Process and Device Simulation of Field Emission Microtrides

Introduction

One of the most beneficial merits of computer-based experiment using TCAD lies in its capability of a total simulation of the target device. One can consider its novel fabrication process and its device performance at the same time without time consuming and expensive experiments using real wafers. Take field emission microtriodes, for example.

They have been studied for various applications such as field emission displays, high-power and high-frequency devices having high-operating temperature and radiation hardness. In order to fabricate the microtriodes, silicon wafer process technology is preferred because it is suitable in forming a sharp cone structure as its field emitter(1).

 

Process Simulation

The electrical performance of the device is very sensitive to the physical configuration of its structure. Precise and stable fabrication processes are necessary. In many cases, compatibility with a conventional CMOS process is also required for the integration of driver circuits around it. One can investigate and optimize desirable process steps using ATHENA process simulator. Figure 1 shows simulated process steps for a microtriode, applying the idea developed for a field emitter array fabrication process(2). Starting from an n-type silicon bare wafer, masking oxide is deposited and patterned, then RIE etching is performed to get a base shape of the field emitter. The first oxidation sharpens the emitter. After forming a silicon nitride cap on it, the second oxidation is performed to complete the grid insulator and to adjust the position of grid electrodes. The nitride cap is removed and grid metal is deposited. The overlying structure on the emitter is removed by lift-off and RIE etching.

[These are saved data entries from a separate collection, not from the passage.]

Lemma handleMessage_emits s m :
  emitted (snd (Hub.handleMessage s m))
  = match m with Hub.event (Some e) => [e] | _ => [] end.
Proof.
  destruct m; cbn [Hub.handleMessage snd]; try reflexivity.
  - apply emitted_send.
  - unfold Hub.subscribeToEvents. cbn [snd].
    change (Hub.Emit Hub.authenticated_sig :: ?x ++ [Hub.ConnectResolve])%list
      with ([Hub.Emit Hub.authenticated_sig] ++ x ++ [Hub.ConnectResolve])%list.
    now rewrite !emitted_app, emitted_send.
  - now destruct state_changed.
  - unfold Hub.handleResult. destruct id as [i|]; [|reflexivity].
    destruct (Z.eqb i 0); [reflexivity|].
    destruct (Hub.pendingResponses s !! i); [|reflexivity].
    now destruct success.
Qed.

Lemma on_rpc_timeout_emits_nothing s id k :
  emitted (snd (Hub.on_rpc_timeout s id k)) = [].
Proof. unfold Hub.on_rpc_timeout. now destruct (Hub.pendingResponses s !! id). Qed.

Lemma handleCloudCommand_queue tk c b :
  stateChangeQueue (fst (handleCloudCommand tk c b)) = stateChangeQueue b.
Proof.
  unfold handleCloudCommand. destruct (Cloud.payload c); [|reflexivity].
  rewrite with_hub_queue. unfold Hub.callService.
  now rewrite sendCommand_emits_nothing, app_nil_r.
Qed.

Lemma collectFullSync_queue tk b :
  stateChangeQueue (fst (collectFullSync tk b)) = stateChangeQueue b.
Proof.
  unfold collectFullSync.
  repeat match goal with
  | |- context [with_hub tk (Hub.sendCommand ?s ?k ?ty ?d) ?b'] =>
      let H := fresh "H" in
      pose proof (with_hub_queue tk (Hub.sendCommand s k ty d) b') as H;
      rewrite sendCommand_emits_nothing, app_nil_r in H;
      destruct (with_hub tk (Hub.sendCommand s k ty d) b'); cbn [fst snd] in *
  end.
  congruence.
Qed.

Lemma on_cloud_effects_queue tk es : forall b,
  stateChangeQueue (fst (on_cloud_effects tk es b)) = stateChangeQueue b.
Proof.
  induction es as [|e r IH]; intros b; cbn [on_cloud_effects]; [reflexivity|].
  assert (H1 : stateChangeQueue (fst (on_cloud_effect tk e b)) = stateChangeQueue b).
  { destruct e as [| | |[]| | | | | |]; cbn [on_cloud_effect fst]; try reflexivity.
    - apply handleCloudCommand_queue.
    - apply collectFullSync_queue. }
  destruct (on_cloud_effect tk e b) as [b1 o1]. specialize (IH b1).
  destruct (on_cloud_effects tk r b1) as [b2 o2]. cbn [fst] in *. congruence.
Qed.

(** An input that does not flush appends its state change, if it carries
    one, to the buffer. *)
Lemma step_queue tk ev b :
  flushes ev = false ->
  stateChangeQueue (fst (step tk ev b))
  = (stateChangeQueue b ++ state_changes [(tk, ev)])%list.
Proof.
  intros Hf.
  destruct (resumes ev) eqn:Hres.
  { destruct (resumes_frame tk ev b Hres) as (_ & _ & -> & _).
    destruct ev; try discriminate Hres; cbn; now rewrite app_nil_r. }
  destruct ev; try discriminate Hf; try discriminate Hres; cbn [step];
    unfold state_changes;
    cbn [omap list_omap state_change_of snd];
    try (unfold with_cloud; rewrite on_cloud_effects_queue; cbn; now rewrite app_nil_r);
    try rewrite with_hub_queue.
  - reflexivity.
  - reflexivity.
  - now rewrite on_close_emits_nothing.
  - rewrite handleMessage_emits. destruct m as [| | |[e|]| |]; reflexivity.
  - destruct (rpcTimers b !! n) as [[id k]|]; [|cbn; now rewrite app_nil_r].
    now rewrite with_hub_queue, on_rpc_timeout_emits_nothing.
  - reflexivity.
  - now rewrite sendCommand_emits_nothing.
  - destruct (Cloud.handleMessage _ _ m _ _) as [[c cs] es].
    unfold with_cloud. rewrite on_cloud_effects_queue. cbn. now rewrite app_nil_r.
  - cbn. now rewrite app_nil_r.
Qed.

Lemma state_changes_cons te r :
  state_changes (te :: r) = (state_changes [te] ++ state_changes r)%list.
Proof. change (te :: r) with ([te] ++ r)%list. apply omap_app. Qed.

Lemma run_queue evs : forall b,
  no_flush evs ->
  stateChangeQueue (fst (run evs b)) = (stateChangeQueue b ++ state_changes evs)%list.
Proof.
  induction evs as [|[tk ev] r IH]; intros b Hn; cbn [run].
  - cbn. now rewrite app_nil_r.
  - apply Forall_cons in Hn as [Hf Hn]. cbn [snd] in Hf.
    pose proof (step_queue tk ev b Hf) as H1.
    destruct (step tk ev b) as [b1 o1]. specialize (IH b1 Hn).
    destruct (run r b1) as [b2 o2]. cbn [fst] in *.
    rewrite IH, H1, (state_changes_cons (tk, ev) r). now rewrite app_assoc.
Qed.

(** [mapBatch] converts the events one by one, in order. *)
Lemma mapBatch_order tk batch : forall es,
  mapBatch tk batch = Some es ->
  Forall2 (fun e x => toProtocol tk e = Some x) batch es
  /\ map Cloud.entityId es = map entity_id batch.
Proof.
  induction batch as [|e r IH]; intros es; cbn [mapBatch].
  - intros [= <-]. split; constructor.
  - destruct (toProtocol tk e) as [x|] eqn:Hx; [|discriminate].
    destruct (mapBatch tk r) as [xs|]; [|discriminate].
    intros [= <-]. destruct (IH xs eq_refl) as [H1 H2]. split.
    + constructor; assumption.
    + cbn [map]. rewrite H2. f_equal.
      unfold toProtocol in Hx. destruct (new_state e); [|discriminate].
      now injection Hx as <-.
Qed.

Lemma sendStateBatch_cases c es now uuid :
  Cloud.sendStateBatch c es now uuid = []
  \/ Cloud.sendStateBatch c es now uuid
     = [Cloud.WsSend (Cloud.state_batch uuid now es false)].
Proof.
  unfold Cloud.sendStateBatch. destruct es; [now left|]. apply cloud_send_cases.
Qed.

Figure 1. A microtriode fabrication process simulaitons by ATHENA.

 

 

Device Simulation

Once a desirable structure is obtained by ATHENA process simulation, one can transfer it to ATLAS device simulation directly. In some cases, remeshing suitable for device simulation may be needed to obtain a better convergence and that is easily done using an user-friendly interactive meshing tool DevEdit. In order to estimate the electrical characteristics of the emitter, Fowler-Nordheim equation is used. Figure 2 shows electric potential contours and current flow lines at the anode and grid voltages of 800V and 10V respectively. It can be seen that the current flow lines respond very sensitively to slight irregularities in the shape of the structure. The final results of the emitter current vs. anode voltage curves at various grid voltages are shown in Figure 3.

 

Figure 2. Current flow lines and potential contours by ATLAS.

 

Figure 3. ATLAS simulation results of emitter currents as a function of anode voltage for different grid voltages.

 

 

 

Conclusion

An field emission microtriode can be simulated continuously starting from a bare wafer, going through the device structure, to the resultant I-V curves, using TCAD process and device simulators ATHENA and ATLAS. Making good use of TCAD total simulations will reduce process development time and the number of trial experiments.

 

References

[1] C.E.Holland, Rosengreen, and C.A.Spindt, IEEE ED., Vol.38, No.10, 2368(1991).
[2] H.S.Uh, S.J.Kwon, and J.D.Lee, IEEE EDL., Vol.16, No.11, 488(1995).